なお、これらの取組については、まず、HTTRを用いた安全性の確証等を着実に実施し、その後、必要なフィージビリティスタディ等を経て、研究開発の進捗や新たな成果を評価しつつ、経済性等も踏まえて実用化の具体像をより明確化し、それに向けた研究開発課題の整理や、改めて研究開発の方向性を整理することが必要である。
本章では、今後期待される体制・仕組みの構築や、今後の進め方、評価の在り方について提案する。
また、現在、高温ガス炉は研究開発段階にあるものの、研究開発段階から、高温ガス炉の将来の実用化に向けた技術的、社会的課題について整理し、これらの課題に対する産学官の役割分担や優先順位等について、検討を行うことが重要であり、特に、東京電力福島第一原子力発電所事故を受け、原子力政策に対する国民の意見が厳しさを増す中で、高温ガス炉についての安全性に関する評価体制の構築及び対外的な説明方針の明確化を図ることが必要である。
将来の実用化を検討・判断していくに当たっては、経済的な見通しを立てつつ、他の方法・システムとの間で十分な競争性が期待されるかどうかの分析が必要である。

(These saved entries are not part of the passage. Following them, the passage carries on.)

Definition stoi (str : string) : exn + Z :=
  let (neg, ds) := subject str in
  match ds with
  | [] => inl invalid_argument
  | _ :: _ =>
      let v := signed_value neg ds in
      if in_int_range v then inr v else inl out_of_range
  end.

(** ** [std::cout << int]: decimal digits, a leading minus when negative *)

Definition show_int (n : Z) : string := NilZero.string_of_int (Z.to_int n).

(** The one-character string ["\n"]. *)
Definition newline : string := String (ascii_of_nat 10) EmptyString.

(** How the process ends: [main] returned [code], or an exception left
    [main] and [std::terminate] was called. *)
Inductive outcome : Type :=
| Exited (code : Z)
| Terminated (e : exn).

(** ** The process *)

Section Process.

(** Whatever the process can reach besides [std::cout]. *)
Variable Env : Type.

Record World : Type := mkWorld {
  w_cout : string;
  w_env : Env
}.

(** A computation either returns a value or throws, in a new world. *)
Definition M (A : Type) : Type := World -> World * (exn + A).

Definition ret {A : Type} (a : A) : M A := fun w => (w, inr a).

Definition bind {A B : Type} (m : M A) (k : A -> M B) : M B :=
  fun w =>
    match m w with
    | (w', inr a) => k a w'
    | (w', inl e) => (w', inl e)
    end.

(** A library call that returns or throws without touching the world. *)
Definition lift {A : Type} (r : exn + A) : M A := fun w => (w, r).

(** [std::cout << s] *)
Definition cout_string (s : string) : M unit :=
  fun w => (mkWorld (w_cout w ++ s) (w_env w), inr tt).

(** [std::cout << n] for an [int] *)
Definition cout_int (n : Z) : M unit := cout_string (show_int n).

Notation "x <- m ;; k" := (bind m (fun x => k))
  (at level 61, m at next level, right associativity).
Notation "m ;; k" := (bind m (fun _ => k))
  (at level 61, right associativity).

(** [void listen(std::string host, int port)] *)
Definition listen (host : string) (port : Z) : M unit :=
  cout_string "Listening on " ;;
  cout_string host ;;
  cout_string ":" ;;
  cout_int port ;;
  cout_string newline.

(** [int main(int argc, char** argv)]; [argc] is the length of [argv]. *)
Definition main (argv : list string) : M Z :=
  let argc := Z.of_nat (List.length argv) in
  let host := "127.0.0.1" in
  let port := 8080 in
  let host := if 2 <=? argc then nth 1 argv "" else host in
  port <- (if 3 <=? argc then lift (stoi (nth 2 argv "")) else ret port) ;;
  listen host port ;;
  ret 0.

Definition run (argv : list string) (w : World) : World * outcome :=
  match main argv w with
  | (w', inr code) => (w', Exited code)
  | (w', inl e) => (w', Terminated e)
  end.

(** The world after [s] has been written to [std::cout]. *)
Definition printed (s : string) (w : World) : World :=
  mkWorld (w_cout w ++ s) (w_env w).

End Process.

Arguments mkWorld {Env} _ _.
Arguments w_cout {Env} _.
Arguments w_env {Env} _.
Arguments ret {Env A} _ _.
Arguments bind {Env A B} _ _ _.
Arguments lift {Env A} _ _.
Arguments cout_string {Env} _ _.
Arguments cout_int {Env} _ _.
Arguments listen {Env} _ _ _.
Arguments main {Env} _ _.
Arguments run {Env} _ _.
Arguments printed {Env} _ _.

(** The line [listen] writes. *)
Definition listening_line (host : string) (port : Z) : string :=
  "Listening on " ++ host ++ ":" ++ show_int port ++ newline.

(** ** The command line as the specification words it

    "host (string, default 127.0.0.1), port (integer, default 8080)": the
    first argument after the program name is the host, the integer parse of
    the second is the port. These two follow the words of the specification,
    to be compared with what [main] does. *)

Definition host_argument (argv : list string) : string :=
  match tl argv with
  | h :: _ => h
  | [] => "127.0.0.1"
  end.

Definition port_argument (argv : list string) : exn + Z :=
  match tl argv with
  | _ :: p :: _ => stoi p
  | _ => inr 8080
  end.

(** A string [stoi] cannot turn into an [int]: no digit where the number
    should start, or digits whose value lies outside [int]. *)
Definition unparseable (s : string) : Prop :=
  let (neg, ds) := subject s in
  ds = [] \/ signed_value neg ds < INT_MIN \/ INT_MAX < signed_value neg ds.

(** ** The listener the specification describes

    The source binds nothing. What follows states, in the words of the
    specification, when binding would have to fail, only to be able to say
    what the source does in those situations. *)

(** Modelled from the spec: the port range of its [ListenerConfig],
    "port: integer 0-65535"; the source declares no such type. *)
Definition valid_port (port : Z) : Prop := 0 <= port <= 65535.






(** ** Observations on a run *)

(** The run printed the one line and [main] returned. *)
Definition prints_line_and_exits {Env : Type}
    (argv : list string) (w : World Env) : Prop :=
  exists host port code,
    run argv w = (printed (listening_line host port) w, Exited code).

(** The run reached [listen] with [port]: it wrote the line for it. *)
Definition uses_port {Env : Type}
    (argv : list string) (w : World Env) (port : Z) : Prop :=
  exists host, fst (run argv w) = printed (listening_line host port) w.

(** Every port the run uses is one a listener can be bound to. *)
Definition ports_validated {Env : Type}
    (argv : list string) (w : World Env) : Prop :=
  forall port, uses_port argv w port -> valid_port port.

(** A run whose port cannot be bound does not end with exit code 0. *)
Definition bind_failure_exit_code {Env : Type}
    (argv : list string) (w : World Env) : Prop :=
  forall port, uses_port argv w port -> ~ valid_port port ->
  snd (run argv w) <> Exited 0.


(** A process that has printed nothing yet, with nothing else around it. *)
Definition fresh_world : World unit := mkWorld "" tt.



(** [c] occurs in [s]. *)
Fixpoint mentions (c : ascii) (s : string) : bool :=
  match s with
  | EmptyString => false
  | String x s' => Ascii.eqb x c || mentions c s'
  end.

(** ** Examples *)

Example stoi_8080 : stoi "8080" = inr 8080.
Proof. reflexivity. Qed.

Example stoi_trailing : stoi "  +80abc" = inr 80.
Proof. reflexivity. Qed.

Example stoi_neg : stoi "-1" = inr (-1).
Proof. reflexivity. Qed.

Example stoi_word : stoi "http" = inl invalid_argument.
Proof. reflexivity. Qed.

Example stoi_big : stoi "2147483648" = inl out_of_range.
Proof. reflexivity. Qed.

Example stoi_min : stoi "-2147483648" = inr INT_MIN.
Proof. reflexivity. Qed.

Example run_default :
  run ["tatsoryk"] (mkWorld "" tt)
  = (mkWorld ("Listening on 127.0.0.1:8080" ++ newline) tt, Exited 0).
Proof. reflexivity. Qed.

Example run_neg :
  run ["tatsoryk"; "localhost"; "-1"] (mkWorld "" tt)
  = (mkWorld ("Listening on localhost:-1" ++ newline) tt, Exited 0).
Proof. reflexivity. Qed.

Example run_word :
  run ["tatsoryk"; "localhost"; "http"] (mkWorld "" tt)
  = (mkWorld "" tt, Terminated invalid_argument).
Proof. reflexivity. Qed.

Example run_big :
  run ["tatsoryk"; "localhost"; "99999999999"] (mkWorld "" tt)
  = (mkWorld "" tt, Terminated out_of_range).
Proof. reflexivity. Qed.

Example run_extra :
  run ["tatsoryk"; "::1"; "80x"; "ignored"] (mkWorld "" tt)
  = (mkWorld ("Listening on ::1:80" ++ newline) tt, Exited 0).
Proof. reflexivity. Qed.

(** ** Strings *)

Lemma append_assoc (a b c : string) : (a ++ b) ++ c = a ++ (b ++ c).
Proof.
  induction a as [|x a IH]; simpl.
  - reflexivity.
  - now rewrite IH.
Qed.

Lemma append_empty_r (a : string) : a ++ "" = a.
Proof.
  induction a as [|x a IH]; simpl; [reflexivity | now rewrite IH].
Qed.

(** ** The monad *)

Section MonadLaws.

Context {Env : Type}.

Lemma bind_ret_l {A B : Type} (a : A) (k : A -> M Env B) (w : World Env) :
  bind (ret a) k w = k a w.
Proof. reflexivity. Qed.

Lemma bind_lift_inr {A B : Type} (a : A) (k : A -> M Env B) (w : World Env) :
  bind (lift (inr a)) k w = k a w.
Proof. reflexivity. Qed.

Lemma bind_lift_inl {A B : Type} (e : exn) (k : A -> M Env B) (w : World Env) :
  bind (lift (inl e)) k w = (w, inl e).
Proof. reflexivity. Qed.

Lemma bind_cout_string {B : Type} (s : string) (k : unit -> M Env B)
      (w : World Env) :
  bind (cout_string s) k w = k tt (printed s w).
Proof. reflexivity. Qed.

End MonadLaws.

(** ** What [listen] and [main] compute *)

(** Decide the tests [argc >= 2] and [argc >= 3] once the shape of [argv]
    is known. *)
Ltac argc_test :=
  repeat match goal with
  | |- context [?k <=? Z.of_nat ?n] =>
      let H := fresh "Hargc" in
      destruct (Z.leb_spec k (Z.of_nat n)) as [H | H];
      cbn [List.length] in H; try lia; clear H
  end.

Section Behaviour.

Context {Env : Type}.
Implicit Types (w : World Env) (argv : list string).

Lemma listen_eq host port w :
  listen host port w = (printed (listening_line host port) w, inr tt).
Proof.
  unfold listen, cout_int, listening_line.
  rewrite !bind_cout_string.
  unfold cout_string, printed; cbn [w_cout w_env].
  now rewrite !append_assoc.
Qed.

(** [main], read off the argument vector: it throws what [stoi] throws on
    [argv[2]], and otherwise calls [listen] and returns 0. *)
Lemma main_eq argv w :
  main argv w =
  match port_argument argv with
  | inr port => (printed (listening_line (host_argument argv) port) w, inr 0)
  | inl e => (w, inl e)
  end.
Proof.
  unfold main, port_argument, host_argument.
  destruct argv as [|a0 [|h [|p rest]]]; cbn [tl nth]; argc_test.
  - rewrite bind_ret_l. unfold bind. now rewrite listen_eq.
  - rewrite bind_ret_l. unfold bind. now rewrite listen_eq.
  - rewrite bind_ret_l. unfold bind. now rewrite listen_eq.
  - destruct (stoi p) as [e | port].
    + now rewrite bind_lift_inl.
    + rewrite bind_lift_inr. unfold bind. now rewrite listen_eq.
Qed.

Lemma run_eq argv w :
  run argv w =
  match port_argument argv with
  | inr port =>
      (printed (listening_line (host_argument argv) port) w, Exited 0)
  | inl e => (w, Terminated e)
  end.
Proof.
  unfold run. rewrite main_eq. now destruct (port_argument argv).
Qed.

(** The port argument is [argv[2]] exactly when [argc >= 3]. *)
Lemma port_argument_nth argv :
  (3 <= List.length argv)%nat ->
  port_argument argv = stoi (nth 2 argv "").
Proof.
  destruct argv as [|a0 [|h [|p rest]]]; cbn [List.length]; try lia.
  reflexivity.
Qed.

Lemma port_argument_default argv :
  (List.length argv < 3)%nat -> port_argument argv = inr 8080.
Proof.
  destruct argv as [|a0 [|h [|p rest]]]; cbn [List.length]; try lia;
    reflexivity.
Qed.

End Behaviour.

(** ** [stoi] *)

Lemma in_int_range_iff v :
  in_int_range v = true <-> INT_MIN <= v <= INT_MAX.
Proof.
  unfold in_int_range. rewrite andb_true_iff, !Z.leb_le. tauto.
Qed.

また、将来の実用化に向けて安全性評価の仕組みの検討が必要である。その際に、軽水炉と高温ガス炉が異なる原子力システムであることを踏まえる必要がある。加えて、高温ガス炉技術の研究開発が着実に進められ、期待される成果が確実に得られているか定期的な評価が必要である。その上で、HTTRを用いた接続試験への着手や、成果を踏まえた将来の方向性の見直し等が必要である。
研究開発の進捗状況及び安全性の評価に当たっては、研究開発の進捗状況を踏まえた適切な場を活用し、国としても本作業部会等において、進捗状況を確認していく。
なお、高温ガス炉と核燃料サイクル政策との整合性については、原子力小委員会等における核燃料サイクルの議論の動向等を踏まえて検討する。
高温ガス炉の将来的な実用化について検討するに当たり、「経済性」の有無は今後の研究開発の方向性に大きな影響を与える重要な要素である。特に、原子炉出口冷却材温度950℃を目指す我が国の研究開発の方向性においては、原子炉建設コストや発電コストのみならず、水素製造コストの観点も重要な指標である。
高温ガス炉は未だ研究開発段階にあり、さらなる技術の実証や安全基準の確立に向けた取組が必要であるが、実用化の判断に当たっては、他の発電システムや水素製造システムとの競争性があるかについて検討を行うことは重要である。このような考えの下、研究開発の進捗状況等に応じて更なる検討が必要である、現時点においては、コストについて、以下の通り論文や原子力機構による試算が行われている。なお、以下の試算については、安全対策費等の算入、現在価値換算等の評価手法・条件やコスト要因の前提となる運用構想や燃料サイクルの実施の要否等の考え方が異なるため、エネルギー・環境会議コスト等検証委員会報告書(平成23年12月)(以下「コスト等検証委員会報告書」という。)における軽水炉等の発電コストとは単純に比較できるものではないことに留意が必要である。
高温ガス炉技術の研究開発について今後評価を行うに当たっては、丸1 安全性、丸2 技術メリット、丸3 コスト、丸4 社会的受容性の4点を評価軸として設定することが重要と考えられる。